Ama artık hiçbir şey eskisi gibi olmayacak onu çok iyi biliyorum. Demirci Kawalar bu kez başkasının bedenine düşen yangına, başkasının toprağına düşen ateşe su dökmeyecek biliyorum.

Biz yanarken izleyenler, yandığında Newroz ateşimizin hafızasında olan bütün efsanelerimize yalvaracak biliyorum. Madem bu kirliliğe ön ayak oldunuz Erdoğan’nın can verdiği kanserden ölün denecek biliyorum. Bütün egemenler göz göre göre bize yapılan zulmü izlediler, kanımızın akmasını izlediler, ölümlerin her türlüsünü yaşamamıza seyirci oldular. Hangi Kawa yürekli devrimci bunu unutur?

SAVAŞÇILARIMIZA YALVARACAKLAR

Şimdi binlerce Efrînli savaşçı mevzisinde ailesine ne oldu, evine ne yaptılar, çocuğu nerede bilmeden savaşıyor. Çünkü onlar meselenin artık bir aile meselesi değil, insanlık meselesi olduğunu biliyor. Yarın kendi ülkesi, kendi ailesi, kendi canı Türk faşizmi tarafından diriltilen bu güruh tarafından yandığında, yakıldığında, herkes yine gelip bu Kawa ruhlu Efrîn savaşçılarına yalvaracak. Bu tarihe düştüğüm bir not olsun. Şayet ben o zaman yaşamıyor olsam da “Medya, 20 mart 2018 tarihinde Efrîn şehrini gören bir tepenin başında bugün Efrîn’i yağmalayan Erdoğan’ın dirilttiği DAİŞ, yarın kapınızı çalacak ve o zaman siz de yalnız kalacaksınız” demişti dersiniz.
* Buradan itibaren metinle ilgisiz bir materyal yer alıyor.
(* ===== verification/GoConv.v ===== *)
(** Conversions of Go's standard library the modelled code calls: strconv's
    decimal integers, unicode/utf8's rune count, encoding/base64's standard
    alphabet without padding and encoding/hex; and the uuid text of
    internal/platform/database/storm.go. *)

From Stdlib Require Import ZArith Lia Bool Ascii String.
From stdpp Require Import base gmap strings list.
From S2P Require Import Prelude.
From S2P Require Import GoStrings.
From S2P Require Import Base64.

(** ** strconv *)
Module Strconv.
Local Open Scope Z_scope.

(** The digits of [n >= 0], most significant first, in front of [acc]; 20
    digits are enough for 64 bits. *)
Fixpoint digits_from (fuel : nat) (n : Z) (acc : string) : string :=
  match fuel with
  | O => acc
  | S f => let acc := String (chr (48 + n mod 10)) acc in
           if n <? 10 then acc else digits_from f (n / 10) acc
  end.

(** [strconv.Itoa], for a 64-bit [n]. *)
Definition Itoa (n : Z) : string :=
  if n <? 0 then String "-" (digits_from 20 (- n) "") else digits_from 20 n "".

Fixpoint parse_digits (s : string) (acc : Z) : option Z :=
  match s with
  | EmptyString => Some acc
  | String a r => if in_range 48 57 a then parse_digits r (acc * 10 + (code a - 48)) else None
  end.

(** [strconv.Atoi]: an optional sign, then digits, within 64 bits. *)
Definition Atoi (s : string) : option Z :=
  let '(neg, body) := match s with
                      | String a r => if bool_decide (a = "-"%char) then (true, r)
                                      else if bool_decide (a = "+"%char) then (false, r) else (false, s)
                      | EmptyString => (false, s)
                      end in
  if bool_decide (body = ""%string) then None
  else match parse_digits body 0 with
       | None => None
       | Some n => let n := if neg : bool then - n else n in
                   if (- 2 ^ 63 <=? n) && (n <? 2 ^ 63) then Some n else None
       end.

Lemma digit_code d : 0 <= d < 10 -> in_range 48 57 (chr (48 + d)) = true /\ code (chr (48 + d)) - 48 = d.
Proof.
  intros H. unfold in_range. rewrite !code_chr by lia. split; [|lia]. apply andb_true_iff. rewrite !Z.leb_le. lia.
Qed.

Lemma parse_digits_from f n acc a :
  (0 < f)%nat -> 0 <= n < 10 ^ Z.of_nat f -> exists k, 0 <= k /\ parse_digits (digits_from f n acc) a = parse_digits acc (a * 10 ^ k + n).
Proof.
  revert n acc. induction f as [|f IH]; intros n acc Hf Hn; [lia|]. cbn [digits_from]. cbv zeta.
  destruct (Z.ltb_spec n 10) as [Hlt|Hge].
  - exists 1. split; [lia|]. cbn [parse_digits]. rewrite Z.mod_small by lia.
    destruct (digit_code n ltac:(lia)) as [-> ->]. f_equal; lia.
  - assert (0 < f)%nat by (destruct f; [simpl in Hn; lia|lia]).
    assert (Hdiv : 0 <= n / 10 < 10 ^ Z.of_nat f).
    { split; [apply Z.div_pos; lia|]. apply Z.div_lt_upper_bound; [lia|].
      rewrite Nat2Z.inj_succ, Z.pow_succ_r in Hn by lia. lia. }
    destruct (IH (n / 10) (String (chr (48 + n mod 10)) acc)) as (k & Hk & ->); [done..|].
    exists (k + 1). split; [lia|]. cbn [parse_digits].
    destruct (digit_code (n mod 10) ltac:(apply Z.mod_pos_bound; lia)) as [-> ->].
    f_equal. rewrite Z.pow_add_r by lia. pose proof (Z.div_mod n 10 ltac:(lia)). nia.
Qed.

Lemma digits_from_digits f n acc :
  0 <= n -> str_forallb (in_range 48 57) acc = true -> str_forallb (in_range 48 57) (digits_from f n acc) = true.
Proof.
  revert n acc. induction f as [|f IH]; intros n acc Hn Ha; [done|]. cbn [digits_from]. cbv zeta.
  assert (Hd : str_forallb (in_range 48 57) (String (chr (48 + n mod 10)) acc) = true).
  { simpl. destruct (digit_code (n mod 10) ltac:(apply Z.mod_pos_bound; lia)) as [-> _]. done. }
  destruct (n <? 10); [done|]. apply IH; [apply Z.div_pos; lia|done].
Qed.

Lemma digits_from_length f n acc : (0 < f)%nat -> (String.length acc < String.length (digits_from f n acc))%nat.
Proof.
  revert n acc. induction f as [|f IH]; intros n acc Hf; [lia|]. cbn [digits_from]. cbv zeta.
  destruct (n <? 10); [simpl; lia|]. destruct f as [|f]; [simpl; lia|].
  specialize (IH (n / 10) (String (chr (48 + n mod 10)) acc) ltac:(lia)). simpl in *. lia.
Qed.

Lemma Itoa_digits n : 0 <= n -> str_forallb (in_range 48 57) (Itoa n) = true.
Proof. intros H. unfold Itoa. destruct (Z.ltb_spec n 0); [lia|]. by apply digits_from_digits. Qed.

(** What is printed is read back. *)
Lemma Atoi_Itoa n : 0 <= n < 2 ^ 63 -> Atoi (Itoa n) = Some n.
Proof.
  intros Hn. assert (Hd := Itoa_digits n ltac:(lia)). unfold Itoa in *. destruct (Z.ltb_spec n 0); [lia|].
  pose proof (digits_from_length 20 n "" ltac:(lia)) as Hl.
  destruct (parse_digits_from 20 n "" 0) as (k & _ & Hp); [lia|lia|].
  destruct (digits_from 20 n "") as [|c r] eqn:E; [simpl in Hl; lia|].
  assert (Hc : in_range 48 57 c = true) by (simpl in Hd; by apply andb_true_iff in Hd as [? _]).
  unfold Atoi. rewrite !bool_decide_eq_false_2 by (intros ->; vm_compute in Hc; congruence).
  rewrite bool_decide_eq_false_2 by done. rewrite Hp. cbn [parse_digits].
  replace (0 * 10 ^ k + n) with n by lia. replace ((- 2 ^ 63 <=? n) && (n <? 2 ^ 63)) with true; [done|]. symmetry. apply andb_true_iff. rewrite Z.leb_le, Z.ltb_lt. lia.
Qed.

Lemma Itoa_plain c n : 0 <= n -> in_range 48 57 c = false -> has_byte c (Itoa n) = false.
Proof.
  intros Hn Hc. unfold has_byte, str_existsb. apply negb_false_iff. eapply str_forallb_impl; [|apply (Itoa_digits n Hn)].
  intros a Ha. apply negb_true_iff, bool_decide_eq_false. intros ->. congruence.
Qed.

Definition FormatBool (b : bool) : string := if b then "true" else "false".

Example Itoa_ex : Itoa 600000 = "600000"%string /\ Itoa 0 = "0"%string /\ Itoa (-5) = "-5"%string /\
  Atoi "+07" = Some 7 /\ Atoi "-" = None /\ Atoi "9223372036854775808" = None.
Proof. vm_compute. done. Qed.

End Strconv.

(** ** unicode/utf8 *)
Module Utf8.

(** The continuation bytes of the sequence that [a] starts; none when the
    sequence is malformed, which decodes as one RuneError of width one. *)
Definition continuation (a : ascii) (r : string) : nat :=
  match utf8_lead a with
  | Some (S k, lo, hi) =>
      match r with
      | String b r' => if in_range lo hi b && (k <=? String.length r')%nat && str_forallb (in_range 128 191) (str_take k r')
                       then S k else 0%nat
      | EmptyString => 0%nat
      end
  | _ => 0%nat
  end.

(** [utf8.RuneCountInString]; [skip] bytes belong to the rune before. *)
Fixpoint rune_count (skip : nat) (s : string) : nat :=
  match s with
  | EmptyString => 0
  | String a r => match skip with
                  | S k => rune_count k r
                  | O => S (rune_count (continuation a r) r)
                  end
  end.

Definition RuneCountInString (s : string) : nat := rune_count 0 s.

Example rune_count_ex : RuneCountInString (str_of [97; 195; 169; 226; 130; 172; 255; 240; 159]%Z) = 6%nat.
Proof. vm_compute. reflexivity. Qed.

End Utf8.

(** ** encoding/base64: RawStdEncoding, not strict *)
Module StdBase64.

Definition std_char (a : ascii) : ascii := if bool_decide (a = "-"%char) then "+"%char else if bool_decide (a = "_"%char) then "/"%char else a.
Definition url_char (a : ascii) : ascii := if bool_decide (a = "+"%char) then "-"%char else if bool_decide (a = "/"%char) then "_"%char else a.

Fixpoint str_map (f : ascii -> ascii) (s : string) : string :=
  match s with
  | EmptyString => EmptyString
  | String a r => String (f a) (str_map f r)
  end.

Definition encode (s : string) : string := str_map std_char (Base64.encode s).

Definition decode (s : string) : option string :=
  if has_byte "-" s || has_byte "_" s then None else Base64.decode false (str_map url_char s).

Definition url_alphabet (a : ascii) : bool := match Base64.dec_char a with Some _ => true | None => false end.

Lemma encode_alphabet s : str_forallb url_alphabet (Base64.encode s) = true.
Proof.
  assert (forall d, (0 <= d < 64)%Z -> url_alphabet (Base64.enc_char d) = true) as Hd.
  { intros d H. unfold url_alphabet. by rewrite Base64.dec_enc_char. }
  induction s as [s IH] using Base64.string_len_ind.
  destruct s as [|a [|b [|c r]]]; simpl; Base64.byte_bounds; [done|..]; rewrite ?Hd by Base64.digit_bound; try done.
  apply IH. simpl. lia.
Qed.

Lemma url_std_char a : url_alphabet a = true -> url_char (std_char a) = a /\ std_char a <> "-"%char /\ std_char a <> "_"%char /\ std_char a <> "$"%char.
Proof.
  assert (forallb (fun n => negb (url_alphabet (chr (Z.of_nat n))) ||
    (bool_decide (url_char (std_char (chr (Z.of_nat n))) = chr (Z.of_nat n)) && negb (bool_decide (std_char (chr (Z.of_nat n)) = "-"%char)) &&
     negb (bool_decide (std_char (chr (Z.of_nat n)) = "_"%char)) && negb (bool_decide (std_char (chr (Z.of_nat n)) = "$"%char)))) (seq 0 256) = true)
    as Hall by (vm_compute; reflexivity).
  intros Ha. rewrite forallb_spec in Hall. pose proof (code_range a) as Hr. specialize (Hall (Z.to_nat (code a))).
  rewrite Z2Nat.id, chr_code, Ha in Hall by lia. specialize (Hall ltac:(apply elem_of_seq; lia)). simpl in Hall. unbool. done.
Qed.

Lemma str_map_round s : str_forallb url_alphabet s = true -> str_map url_char (str_map std_char s) = s.
Proof.
  induction s as [|a s IH]; [done|]. simpl. intros [Ha Hs]%andb_true_iff. f_equal; [by apply url_std_char|by apply IH].
Qed.

Lemma str_map_plain c s :
  str_forallb url_alphabet s = true -> c = "-"%char \/ c = "_"%char \/ c = "$"%char -> has_byte c (str_map std_char s) = false.
Proof.
  intros Hs Hc. apply negb_false_iff. induction s as [|a s IH]; [done|]. simpl in *. apply andb_true_iff in Hs as [Ha Hs].
  apply andb_true_iff. split; [|by apply IH]. apply url_std_char in Ha as (_ & H1 & H2 & H3).
  apply negb_true_iff, bool_decide_eq_false. naive_solver.
Qed.

Lemma std_decode_encode s : decode (encode s) = Some s.
Proof.
  unfold decode, encode. pose proof (encode_alphabet s) as Ha.
  rewrite !str_map_plain by auto. simpl. rewrite str_map_round by done. apply Base64.decode_encode.
Qed.

Lemma std_encode_plain s : has_byte "$" (encode s) = false.
Proof. apply str_map_plain; [apply encode_alphabet|auto]. Qed.

End StdBase64.

(** ** encoding/hex *)
Module HexCodec.

Definition fromHexChar (c : ascii) : option Z :=
  let z := code c in
  (if (48 <=? z) && (z <=? 57) then Some (z - 48)
   else if (97 <=? z) && (z <=? 102) then Some (z - 87)
   else if (65 <=? z) && (z <=? 70) then Some (z - 55)
   else None)%Z.

Fixpoint Decode (s : string) : option string :=
  match s with
  | EmptyString => Some EmptyString
  | String a (String b r) =>
      match fromHexChar a, fromHexChar b, Decode r with
      | Some x, Some y, Some t => Some (String (chr (x * 16 + y)) t)
      | _, _, _ => None
      end
  | String _ EmptyString => None
  end.

End HexCodec.

(** ** internal/platform/database/storm.go: uuids *)
Module Uuid.

Definition dash_at (s : string) (i : nat) : bool := bool_decide (String.get i s = Some "-"%char).

(** The 16 bytes. *)
Definition ParseUUID (s : string) : option string :=
  if negb ((String.length s =? 36)%nat && dash_at s 8 && dash_at s 13 && dash_at s 18 && dash_at s 23) then None
  else HexCodec.Decode (str_take 8 s ++ str_take 4 (str_drop 9 s) ++ str_take 4 (str_drop 14 s) ++ str_take 4 (str_drop 19 s) ++ str_drop 24 s).

(** The text a uuid column prints for a parameter: parsed, and in lower case. *)
Definition canon (s : string) : option string := match ParseUUID s with Some _ => Some (str_lower s) | None => None end.

Example canon_ex :
  canon "0190A0B0-0000-7000-8000-0000000000aA" = Some "0190a0b0-0000-7000-8000-0000000000aa"%string /\ canon "app_billing" = None.
Proof. vm_compute. done. Qed.

End Uuid.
EFRİN GÜNCESİ’NİN SON YAZISI

Şimdi Newroz öncesi bi yağmur yağsaydı, yıkasaydı Efrîn’e bulaşan kirlerin tümünü... Hiç kolay değil Efrîn’i böyle görmek, kalbinizin söküldüğü anlara tekabül eder bazı anlara tanık olmak. Ve çok şey gördü bu gözler. Asla unutulmayacak vahşetlere tanık oldu bu hafıza. Efrîn’de gördüklerimi şimdiye kadar sizlerle nacizane bir kalem ile paylaştım ama şimdiden sonra yazmaktan daha büyük görevlerin olduğunun farkındayım. En son iki savaşçının birbirine sarılarak şehit düştüğünü ve kimselerin onları birbirinden ayıramadığını ve aynı mezara beraber gömüldüklerini görmek bana nerede olmam gerektiğini fazlasıyla öğretti.

Bu Efrîn Güncesi’nin son yazısı. İnsanlık daha az ölsün diye çaba harcamaya devam edeceğim. Bu daha anlamlı olacak. Yine beraber olacağız, yine beraber mücadele edeceğiz. Şimdiden Kawaların Newroz’u hepinize kutlu olsun. Özgürlük her zaman yoldaşınız olsun.